EXERCISE: Give back an exact copy of the lines in the records below, from the line that has "js_spawn b rt" through the line that has "(JNums (js_child_pids rt)))", and nothing besides.
§ §
Definition js_spawn_with_mailbox (budget : option Z) (rt : Runtime F S) : Runtime F S * js_result :=
  js_spawned (spawn_actor_with_budget (default_budget budget) rt) rt.

Definition js_hot_swap (pid : Z) (tsfn : Z) (rt : Runtime F S) : Runtime F S := hot_swap (as_u64 pid) tsfn rt.

Definition js_spawn_observed_handler (budget : option Z) (rt : Runtime F S) : Runtime F S * js_result :=
  js_spawned (spawn_observed_handler (default_budget budget) rt) rt.

Definition js_exec (c : js_call) (rt : Runtime F S) : Runtime F S * js_result :=
  match c with
  | JsSpawn b => js_spawn b rt
  | JsSpawnWithMailbox b => js_spawn_with_mailbox b rt
  | JsSend pid b => let (rt', r) := js_send pid b rt in (rt', Ok (JBool r))
  | JsSendNamed name b => let (rt', r) := js_send_named name b rt in (rt', Ok (JBool r))
  | JsRegister name pid => (js_register name pid rt, Ok JVoid)
  | JsResolve name => (rt, Ok (JOptNum (js_resolve name rt)))
  | JsStop pid => (js_stop pid rt, Ok JVoid)
  | JsIsAlive pid => (rt, Ok (JBool (js_is_alive pid rt)))
  | JsChildrenCount => (rt, Ok (JU32 (js_children_count rt)))
  | JsChildPids => (rt, Ok (JNums (js_child_pids rt)))
  | JsHotSwap pid tsfn => (js_hot_swap pid tsfn rt, Ok JVoid)
  | JsSpawnObservedHandler b => js_spawn_observed_handler b rt
  | JsGetMessages pid => (rt, Ok (JMsgs (js_get_messages pid rt)))
  | JsWatch pid strategy =>
      match js_watch pid strategy rt with
      | Some rt' => (rt', Ok JVoid)
      | None => (rt, Err (JsError "Invalid strategy"))
      end
  end.

(** The Python call that does the same; Python has no [send_named], and its push
    actors are spawned by [spawn_py_handler]. *)
Definition py_of (c : js_call) : option (py_call F) :=
  match c with
  | JsSpawn _ | JsSendNamed _ _ => None
  | JsSpawnWithMailbox b => Some (CMessage (PySpawnWithMailbox (default_budget b)))
  | JsSend pid b => Some (CMessage (PySend (as_u64 pid) b))
  | JsRegister name pid => Some (CName (PyRegister name (as_u64 pid)))
  | JsResolve name => Some (CName (PyResolve name))
  | JsStop pid => Some (CActor (PyStop (as_u64 pid)))
  | JsIsAlive pid => Some (CQuery (PyIsAlive (as_u64 pid)))
  | JsChildrenCount => Some (CQuery PyChildrenCount)
  | JsChildPids => Some (CQuery PyChildPids)
  | JsHotSwap pid tsfn => Some (CActor (PyHotSwap (as_u64 pid) tsfn))
  | JsSpawnObservedHandler b => Some (CActor (PySpawnObservedHandler (default_budget b)))
  | JsGetMessages pid => Some (CQuery (PyGetMessages (as_u64 pid)))
  | JsWatch pid strategy => Some (CSupervise (PyWatch (as_u64 pid) strategy))
  end.
End calls.

(** The two views of one message, and of one result. *)
Definition same_message (o : PyObj) (w : WrappedMessage) : Prop :=
  match o with
  | PyBytes b => w = mkWrapped (Some b) None
  | PySys m => ∃ j, w = mkWrapped None (Some j) ∧ js_type_name j = type_name m ∧
      js_target_pid j = as_i64 <$> target_pid m ∧ default ""%string (js_reason j) = py_reason m ∧
      js_metadata j = py_metadata m
  end.

Definition same_result (p : py_result) (j : js_result) : Prop :=
  match p, j with
  | Ok VNone, Ok JVoid => True
  | Ok (VBool a), Ok (JBool b) => a = b
  | Ok (VInt z), Ok (JNum n) => n = as_i64 z
  | Ok (VInt z), Ok (JU32 n) => n = ⌊z⌋₃₂
  | Ok (VOptInt o), Ok (JOptNum o') => o' = as_i64 <$> o
  | Ok (VInts l), Ok (JNums l') => l' = as_i64 <$> l
  | Ok (VMsgs l), Ok (JMsgs l') => Forall2 same_message l l'
  | Err (ValueError _), Err (JsError _) => True
  | Err PanicException, Err JsPanic => True
  | _, _ => False
  end.

(** ** Push actors

    The handler's function is a thread-safe function, named by a number; a call
    puts the message on the function's queue without waiting. [js_queue] lists
    the calls put, latest last. *)
Record JsActor := mkJsActor { js_behavior : Z; js_queue : list (Z * Message) }.

Definition js_handler (msg : Message) (a : JsActor) : JsActor :=
  match msg with
  | System (HotSwap ptr) => mkJsActor ptr (js_queue a)
  | _ => mkJsActor (js_behavior a) (js_queue a ++ [(js_behavior a, msg)])
  end.

Definition js_handle_all (msgs : list Message) (a : JsActor) : JsActor := fold_left (λ a m, js_handler m a) msgs a.

(** A turn of a push actor's task. *)
Definition js_actor_turn {F S} `{PA : PidAllocator S} (pid : Pid) (a : JsActor) (rt : Runtime F S) : JsActor * Runtime F S :=
  match handler_turn pid None rt with
  | (rt', Handled msg _) => (js_handler msg a, rt')
  | (rt', Stopped) | (rt', Waiting) => (a, rt')
  end.

(** ** Pull actors

    The task looks every second whether JavaScript still holds the mailbox;
    [counts t] is the number of references to it at [t] milliseconds, the task's
    own included.  [None] is running out of fuel. *)
Fixpoint keep_alive (fuel : nat) (counts : Z → nat) (now : Z) : option Z :=
  match fuel with
  | O => None
  | Datatypes.S fuel' =>
      let now := now + 1000 in
      if (counts now <=? 1)%nat then Some now else keep_alive fuel' counts now
  end.

(** ** Numbers

    What JavaScript holds of an [i64] and gives back: the nearest double, and its
    integral part. *)
Definition int64_of (f : spec_float) : Z :=
  match f with
  | S754_finite s m e =>
      let n := if 0 <=? e then Z.pos m * 2 ^ e else Z.pos m / 2 ^ (- e) in
      if s then - n else n
  | _ => 0
  end.

Definition through_js (z : Z) : Z := int64_of (f64_of_Z z).

(** ** Lemmas *)
Lemma wrapped_same_message msg : same_message (message_to_py msg) (wrapped_from msg).
Proof. destruct msg as [b|[info|ptr| |]]; simpl; [done|by eexists..]. Qed.

Lemma messages_same msgs : Forall2 same_message (message_to_py <$> msgs) (wrapped_from <$> msgs).
Proof. induction msgs as [|m msgs IH]; constructor; [apply wrapped_same_message|done]. Qed.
§ §
RESPONSE FOR THIS EXERCISE:
  | JsSpawn b => js_spawn b rt
  | JsSpawnWithMailbox b => js_spawn_with_mailbox b rt
  | JsSend pid b => let (rt', r) := js_send pid b rt in (rt', Ok (JBool r))
  | JsSendNamed name b => let (rt', r) := js_send_named name b rt in (rt', Ok (JBool r))
  | JsRegister name pid => (js_register name pid rt, Ok JVoid)
  | JsResolve name => (rt, Ok (JOptNum (js_resolve name rt)))
  | JsStop pid => (js_stop pid rt, Ok JVoid)
  | JsIsAlive pid => (rt, Ok (JBool (js_is_alive pid rt)))
  | JsChildrenCount => (rt, Ok (JU32 (js_children_count rt)))
  | JsChildPids => (rt, Ok (JNums (js_child_pids rt)))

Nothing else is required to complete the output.